Canadá e Rússia: gigantes estatais
Outros dois países continentais, Canadá e Rússia também mantêm empresas do governo nesse setor.
No país da América do Norte, a companhia Canada Post possui exclusividade para coletar, enviar e entregar cartas aos destinatários do país. Já na Rússia, assim como no Brasil, a Russian Post tem como único acionista o Estado e é responsável também por ofertar produtos financeiros, além do serviço de entregas.
"São países muito grandes e com áreas de difícil acesso, difícil de fazer o controle dessa entrega em regiões longínquas. Talvez seja essa a explicação de manter um serviço público. E em países ricos, menores, o setor privado consegue fazer a alocação de recursos e dar lucro com um pouco mais de facilidade", afirmou a professora.
Argentina, Portugal e Alemanha privatizaram
Se os maiores países do mundo optam por permanecer com empresas de correios estatais, outros países, menores em extensão territorial, entregaram suas empresas à iniciativa privada.
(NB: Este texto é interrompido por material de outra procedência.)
Lemma random_ok self max_address count g :
  0 <= max_address ->
  TraceGenerator.random self max_address count g =
    (mkGenWorld (advance (Z.to_nat count) (world g))
       (trace_out g ++ [RandomLine count max_address]),
     Ok (TraceGenerator.mk (TraceGenerator.generated_traces self + 1),
         draws (world g) max_address (Z.to_nat count))).
Proof.
  intros Hmax.
  unfold TraceGenerator.random, TraceGenerator.randints.
  rewrite gbind_unfold. cbn [say]. rewrite gbind_unfold.
  rewrite randints_loop by done. cbn [world trace_out].
  by rewrite length_range.
Qed.

Lemma random_raises self max_address count g :
  max_address < 0 -> 0 < count ->
  snd (TraceGenerator.random self max_address count g) = Raise ValueError.
Proof.
  intros Hmax Hcount.
  unfold TraceGenerator.random, TraceGenerator.randints, range.
  rewrite gbind_unfold. cbn [say]. rewrite gbind_unfold.
  rewrite (seqZ_cons 0 count) by done. cbn [for_each].
  rewrite gbind_unfold, gbind_unfold. unfold in_world, randint.
  by destruct (Z.ltb_spec max_address 0) as [_|?]; [|lia].
Qed.

Lemma random_empty self max_address count g :
  count <= 0 ->
  snd (TraceGenerator.random self max_address count g) =
    Ok (TraceGenerator.mk (TraceGenerator.generated_traces self + 1), []).
Proof.
  intros Hcount.
  unfold TraceGenerator.random, TraceGenerator.randints, range.
  rewrite gbind_unfold. cbn [say]. rewrite gbind_unfold.
  by rewrite seqZ_nil.
Qed.

(** X24. [random] returns [count] addresses, each in
    [0 .. max_address]: the next [count] numbers of the generator, reduced
    to that range.  It prints one line and counts one generated trace; with
    a negative [max_address] and a positive [count] it raises
    [ValueError]. *)
Theorem random_trace_in_range self max_address count g :
  (0 <= max_address ->
   TraceGenerator.random self max_address count g =
     (mkGenWorld (advance (Z.to_nat count) (world g))
        (trace_out g ++ [RandomLine count max_address]),
      Ok (TraceGenerator.mk (TraceGenerator.generated_traces self + 1),
          draws (world g) max_address (Z.to_nat count))) /\
   length (draws (world g) max_address (Z.to_nat count)) = Z.to_nat count /\
   Forall (fun x => 0 <= x <= max_address)
     (draws (world g) max_address (Z.to_nat count))) /\
  (max_address < 0 -> 0 < count ->
   snd (TraceGenerator.random self max_address count g) = Raise ValueError).
Proof.
  split.
  - intros Hmax. split; [by apply random_ok|].
    split; [apply length_draws|by apply draws_in_range].
  - apply random_raises.
Qed.

(** X25. A generator constructed with a seed produces the same random
    trace whatever the state of the random module was before: the trace is
    determined by the seed, [max_address] and [count]. *)
Theorem seed_reproducible {Seed : PySeed} seed max_address count g1 g2 :
  snd ((self ← TraceGenerator.__init__ seed;
        TraceGenerator.random self max_address count) g1) =
  snd ((self ← TraceGenerator.__init__ seed;
        TraceGenerator.random self max_address count) g2).
Proof.
  assert (forall g,
    (self ← TraceGenerator.__init__ seed;
     TraceGenerator.random self max_address count) g =
    TraceGenerator.random (TraceGenerator.mk 0) max_address count
      (mkGenWorld (mkWorld (dicts (world g)) (stdout (world g)) (seeded seed) 0)
         (trace_out g))) as Hinit by done.
  rewrite !Hinit.
  destruct (Z.le_gt_cases 0 max_address) as [Hmax|Hmax].
  - by rewrite !random_ok.
  - destruct (Z.le_gt_cases count 0) as [Hcount|Hcount].
    + by rewrite !random_empty.
    + by rewrite !random_raises.
Qed.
Talvez o caso mais bem-sucedido tenha sido o da Alemanha. O país privatizou o serviço por partes, começando em 1989. O Deutsche Bundespost foi dividido em outras três empresas, de economia mista, mas com maior participação e controle estatal.
A Alemanha manteve benefícios fiscais e subsídios durante cerca de 15 anos, e só em 2005 é que investidores obtiveram o controle da empresa, que hoje se chama DHL.
Na Argentina, a Encontesa (Empresa Nacional de Correios e Telégrafos S.A.) foi privatizada em 1997. A companhia que adquiriu a empresa à época pertencia a família de Maurício Macri, que viria a se tornar presidente do país anos depois.
Como a empresa compradora deixou de pagar o Estado pela compra, a empresa voltou a ter o controle estatal em 2003. Após escândalos de corrupção envolvendo a empresa privada, a Encontesa passa por uma crise e, agora, se vê em um imbróglio judicial com os ex-controladores.
Portugal privatizou os Correios de Portugal (CTT), que era uma empresa lucrativa, entre 2013 e 2014, por cerca de 909,2 milhões de euros.
A agência reguladora do país, responsável por medir o nível dos serviços prestados pela empresa privada, porém, já acionou mecanismos de compensação dada a má qualidade do serviço prestado pelo CTT. Alguns parlamentares e centrais sindicais já discutem a possibilidade de o Estado voltar a ter o controle da empresa.
Luta contra a privatização no Brasil
No Brasil, a privatização dos Correios é combatida principalmente pelos sindicatos de trabalhadores e trabalhadoras. Segundo a Federação Interestadual dos Sindicatos dos Trabalhadores e Trabalhadoras dos Correios (Findect), a direção dos Correios está precarizando e sucateando a empresa deliberadamente, para derrubar sua credibilidade e facilitar o processo de destruição e/ou venda.
Os sindicatos lutam contra a privatização, afirmando que "só com empresas privadas atuando, o atendimento estará restrito aos grandes centros, onde a atividade é lucrativa, e à porção mais rica da população".